(* ===== verification/LinkArgs.v ===== *)
(** * LinkArgs: flags of the [link] verbs (src/cli/link_command_args.cpp)

    One function per verb from the tokens after the verb to the command of the
    application layer. A thrown exception is the left case of the result. *)
From S2P Require Import Prelude Text Clock Numbers Types Validation LinkCommands ClickEvents ProgramOptions.

(** The exceptions of the command line code, with their [what()]. *)
Inductive CliFault :=
  | invalid_argument (message : str) | out_of_range (message : str) | runtime_error (message : str).

Definition invalid {A} (message : str) : CliFault + A := inl (invalid_argument message).

#[export] Instance fault_bind : MBind (sum CliFault) := fun A B k m =>
  match m with inl e => inl e | inr a => k a end.
#[export] Instance fault_ret : MRet (sum CliFault) := fun A a => inr a.

(** ** Helpers *)
Definition true_tokens : list string := ["1"; "true"; "on"; "yes"].
Definition false_tokens : list string := ["0"; "false"; "off"; "no"].
Definition is_token (l : list string) (value : str) : bool := existsb (fun t => bool_decide (value = String.list_ascii_of_string t)) l.

Definition parseBoolFlag (flag value : str) : CliFault + bool :=
  if is_token true_tokens value then inr true
  else if is_token false_tokens value then inr false
  else invalid (("Invalid boolean value for " : str) ++ flag ++ (": '" : str) ++ value
                ++ ("'. Use true/false, 1/0, on/off, or yes/no." : str)).

Definition requireNonEmpty (flag value : str) : CliFault + unit :=
  if bool_decide (value = []) then invalid (flag ++ (" must not be empty." : str)) else inr tt.

(** The text between commas, empty pieces included. *)
Fixpoint split_commas (value : str) : list str :=
  match value with
  | [] => [[]]
  | c :: rest =>
      if Ascii.eqb c "," then [] :: split_commas rest
      else match split_commas rest with
           | piece :: pieces => (c :: piece) :: pieces
           | [] => [[c]]
           end
  end.
Definition splitCommaList (value : str) : list str :=
  if bool_decide (value = []) then [] else split_commas value.

Definition metadata_entry_error (entry : str) (expected : string) : CliFault :=
  invalid_argument (("Invalid --metadata entry: '" : str) ++ entry ++ ("'. " : str) ++ expected).

(** Key and value around the first [=]; the key must not be empty. *)
Definition split_entry (entry : str) : option (str * str) :=
  match find_char "=" entry with
  | None | Some O => None
  | Some eq => Some (take eq entry, drop (S eq) entry)
  end.

Definition add_list_entry (acc : CliFault + gmap str str) (entry : str) : CliFault + gmap str str :=
  parsed ← acc;
  match split_entry entry with
  | Some (k, v) =>
      if is_present (find_char "=" v)
      then inl (metadata_entry_error entry "Expected KEY=VALUE with exactly one '=' and a non-empty KEY.")
      else inr (<[k := v]> parsed)
  | None => inl (metadata_entry_error entry "Expected KEY=VALUE with exactly one '=' and a non-empty KEY.")
  end.

Definition parseMetadataList (value : str) : CliFault + gmap str str :=
  foldl add_list_entry (inr ∅) (splitCommaList value).

Section args.
Context {PO : ProgramOptions}.

Definition runVerbParse (args : list str) (desc : list OptionSpec) : CliFault + variables_map :=
  match po_run desc None args with
  | inl what => invalid what
  | inr vm => inr vm
  end.

Definition text_option (name : string) : OptionSpec := opt name (one_string None).

(** A value that must not be empty when its flag is given. *)
Definition non_empty_if_given (vm : variables_map) (name : string) : CliFault + option str :=
  match vm_string vm name with
  | None => inr None
  | Some v => requireNonEmpty (("--" : str) ++ name) v ;; inr (Some v)
  end.

(** ** [get] and [preview] *)
Definition get_options : list OptionSpec := [text_option "slug"; text_option "id"].

Definition parseGetLikeArgs (args : list str) (verb_label : str) : CliFault + GetLinkBy :=
  vm ← runVerbParse args get_options;
  match vm_string vm "slug", vm_string vm "id" with
  | Some _, Some _ => invalid (verb_label ++ (" accepts exactly one of --slug or --id, not both." : str))
  | None, None => invalid (verb_label ++ (" requires one of --slug <SLUG> or --id <ID>." : str))
  | Some slug, None => requireNonEmpty "--slug" slug ;; inr (by_slug slug)
  | None, Some id => requireNonEmpty "--id" id ;; inr (by_link_id id)
  end.
Definition parseGetArgs (args : list str) : CliFault + GetLinkBy := parseGetLikeArgs args "link get".
Definition parsePreviewArgs (args : list str) : CliFault + GetLinkBy := parseGetLikeArgs args "link preview".

(** ** The verbs that take a slug only *)
Definition slug_options : list OptionSpec := [text_option "slug"].

Definition parseSlugOnly (args : list str) (verb_label : str) : CliFault + str :=
  vm ← runVerbParse args slug_options;
  match vm_string vm "slug" with
  | None => invalid (verb_label ++ (" requires --slug <SLUG>." : str))
  | Some slug => requireNonEmpty "--slug" slug ;; inr slug
  end.

Definition parseDeleteArgs (args : list str) : CliFault + str := parseSlugOnly args "link delete".
Definition parseSetEnabledArgs (args : list str) (enabled : bool) : CliFault + (str * bool) :=
  slug ← parseSlugOnly args (if enabled then "link enable" else "link disable");
  inr (slug, enabled).
Definition parseRestoreArgs (args : list str) : CliFault + str := parseSlugOnly args "link restore".

(** ** Campaign flags, shared by [create] and [update] *)
Definition campaign_options : list OptionSpec :=
  [text_option "campaign-name"; text_option "campaign-source"; text_option "campaign-medium";
   text_option "campaign-term"; text_option "campaign-content"; text_option "campaign-id"].

Definition campaign_of (vm : variables_map) : option Campaign :=
  let name := vm_string vm "campaign-name" in
  let source := vm_string vm "campaign-source" in
  let medium := vm_string vm "campaign-medium" in
  let term := vm_string vm "campaign-term" in
  let content := vm_string vm "campaign-content" in
  let id := vm_string vm "campaign-id" in
  if is_present name || is_present source || is_present medium || is_present term || is_present content || is_present id
  then Some (mkCampaign name source medium term content id)
  else None.

(** ** [create] *)
Definition create_options : list OptionSpec :=
  [text_option "url"; text_option "slug"; text_option "redirect-type"; text_option "expires-at"; text_option "enabled";
   opt "tag" many_strings; opt "metadata" many_strings] ++ campaign_options ++
  [text_option "base-domain"; opt "allow-private-targets" bool_switch].

Definition create_redirect_type (vm : variables_map) : CliFault + option RedirectType :=
  match vm_string vm "redirect-type" with
  | None => inr None
  | Some raw =>
      match parseRedirectType raw with
      | None => invalid (("Invalid --redirect-type: '" : str) ++ raw ++ ("'. Use temporary or permanent." : str))
      | Some t => inr (Some t)
      end
  end.

Definition enabled_flag (vm : variables_map) : CliFault + option bool :=
  match vm_string vm "enabled" with
  | None => inr None
  | Some raw => b ← parseBoolFlag "--enabled" raw; inr (Some b)
  end.

Definition add_create_entry (acc : CliFault + gmap str str) (entry : str) : CliFault + gmap str str :=
  parsed ← acc;
  match split_entry entry with
  | Some (k, v) => inr (<[k := v]> parsed)
  | None => inl (metadata_entry_error entry "Expected KEY=VALUE with a non-empty KEY.")
  end.
Definition create_metadata (entries : list str) : CliFault + gmap str str := foldl add_create_entry (inr ∅) entries.

Definition set_base_domain (v : str) (c : ServerConfig) : ServerConfig :=
  mkServerConfig (tls_port c) (hsts_max_age c) v (shortener_default_redirect_type c) (shortener_default_expiry_seconds c)
    (shortener_generated_slug_length c) (shortener_allow_private_targets c) (analytics_enabled c)
    (analytics_queue_capacity c) (analytics_client_hash_salt c) (request_id_max_length c) (max_request_body_bytes c)
    (max_request_target_length c) (http_redirect_to_https c) (tls_enabled c).
Definition set_allow_private (v : bool) (c : ServerConfig) : ServerConfig :=
  mkServerConfig (tls_port c) (hsts_max_age c) (shortener_base_domain c) (shortener_default_redirect_type c)
    (shortener_default_expiry_seconds c) (shortener_generated_slug_length c) v (analytics_enabled c)
    (analytics_queue_capacity c) (analytics_client_hash_salt c) (request_id_max_length c) (max_request_body_bytes c)
    (max_request_target_length c) (http_redirect_to_https c) (tls_enabled c).

(** The command, and the configuration with the overrides of this invocation. *)
Definition parseCreateArgs (args : list str) (config : ServerConfig) : CliFault + (CreateLinkCommand * ServerConfig) :=
  vm ← runVerbParse args create_options;
  match vm_string vm "url" with
  | None => invalid "link create requires --url <URL>."
  | Some url =>
      requireNonEmpty "--url" url ;;
      slug ← non_empty_if_given vm "slug";
      redirect_type ← create_redirect_type vm;
      expires_at ← non_empty_if_given vm "expires-at";
      enabled ← enabled_flag vm;
      metadata ← create_metadata (vm_strings vm "metadata");
      base_domain ← non_empty_if_given vm "base-domain";
      let config := match base_domain with Some d => set_base_domain d config | None => config end in
      let config := if vm_bool vm "allow-private-targets" then set_allow_private true config else config in
      inr (mkCreateLinkCommand url slug redirect_type expires_at enabled (vm_strings vm "tag") metadata (campaign_of vm), config)
  end.

(** ** [update] *)
Definition update_options : list OptionSpec :=
  [text_option "slug"; text_option "enabled"; text_option "expires-at"; text_option "tags"; text_option "metadata"]
  ++ campaign_options ++ [opt "clear-campaign" bool_switch].

Definition update_expiry (vm : variables_map) : CliFault + option (option str) :=
  match vm_string vm "expires-at" with
  | None => inr None
  | Some v =>
      if bool_decide (v = "clear") then inr (Some None)
      else requireNonEmpty "--expires-at" v ;; inr (Some (Some v))
  end.

Definition update_metadata (vm : variables_map) : CliFault + option (gmap str str) :=
  match vm_string vm "metadata" with
  | None => inr None
  | Some v => m ← parseMetadataList v; inr (Some m)
  end.

Definition update_campaign (vm : variables_map) : CliFault + option (option Campaign) :=
  match campaign_of vm, vm_bool vm "clear-campaign" with
  | Some _, true => invalid "link update accepts only one of the --campaign-* flags or --clear-campaign."
  | Some c, false => inr (Some (Some c))
  | None, true => inr (Some None)
  | None, false => inr None
  end.

Definition parseUpdateArgs (args : list str) : CliFault + UpdateLinkCommand :=
  vm ← runVerbParse args update_options;
  match vm_string vm "slug" with
  | None => invalid "link update requires --slug <SLUG>."
  | Some slug =>
      requireNonEmpty "--slug" slug ;;
      enabled ← enabled_flag vm;
      expires_at ← update_expiry vm;
      let tags := splitCommaList <$> vm_string vm "tags" in
      metadata ← update_metadata vm;
      campaign ← update_campaign vm;
      inr (mkUpdateLinkCommand slug enabled expires_at tags metadata campaign)
  end.

(** ** [stats] *)
Definition stats_options : list OptionSpec := [text_option "slug"; text_option "from"; text_option "to"; text_option "bucket"].

Definition parseStatsArgs (args : list str) : CliFault + GetLinkStatsQuery :=
  vm ← runVerbParse args stats_options;
  match vm_string vm "slug", vm_string vm "from", vm_string vm "to", vm_string vm "bucket" with
  | None, _, _, _ => invalid "link stats requires --slug <SLUG>."
  | _, None, _, _ => invalid "link stats requires --from <EPOCH>."
  | _, _, None, _ => invalid "link stats requires --to <EPOCH>."
  | _, _, _, None => invalid "link stats requires --bucket <BUCKET>."
  | Some slug, Some from, Some to, Some bucket =>
      requireNonEmpty "--slug" slug ;;
      requireNonEmpty "--from" from ;;
      requireNonEmpty "--to" to ;;
      requireNonEmpty "--bucket" bucket ;;
      inr (mkGetLinkStatsQuery slug from to bucket)
  end.
End args.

════

**Your assignment:**
Find the string "OptionSpec" in the listing and copy every line in which it occurs.

**Solution:**
Definition runVerbParse (args : list str) (desc : list OptionSpec) : CliFault + variables_map :=
Definition text_option (name : string) : OptionSpec := opt name (one_string None).
Definition get_options : list OptionSpec := [text_option "slug"; text_option "id"].
Definition slug_options : list OptionSpec := [text_option "slug"].
Definition campaign_options : list OptionSpec :=
Definition create_options : list OptionSpec :=
Definition update_options : list OptionSpec :=
Definition stats_options : list OptionSpec := [text_option "slug"; text_option "from"; text_option "to"; text_option "bucket"].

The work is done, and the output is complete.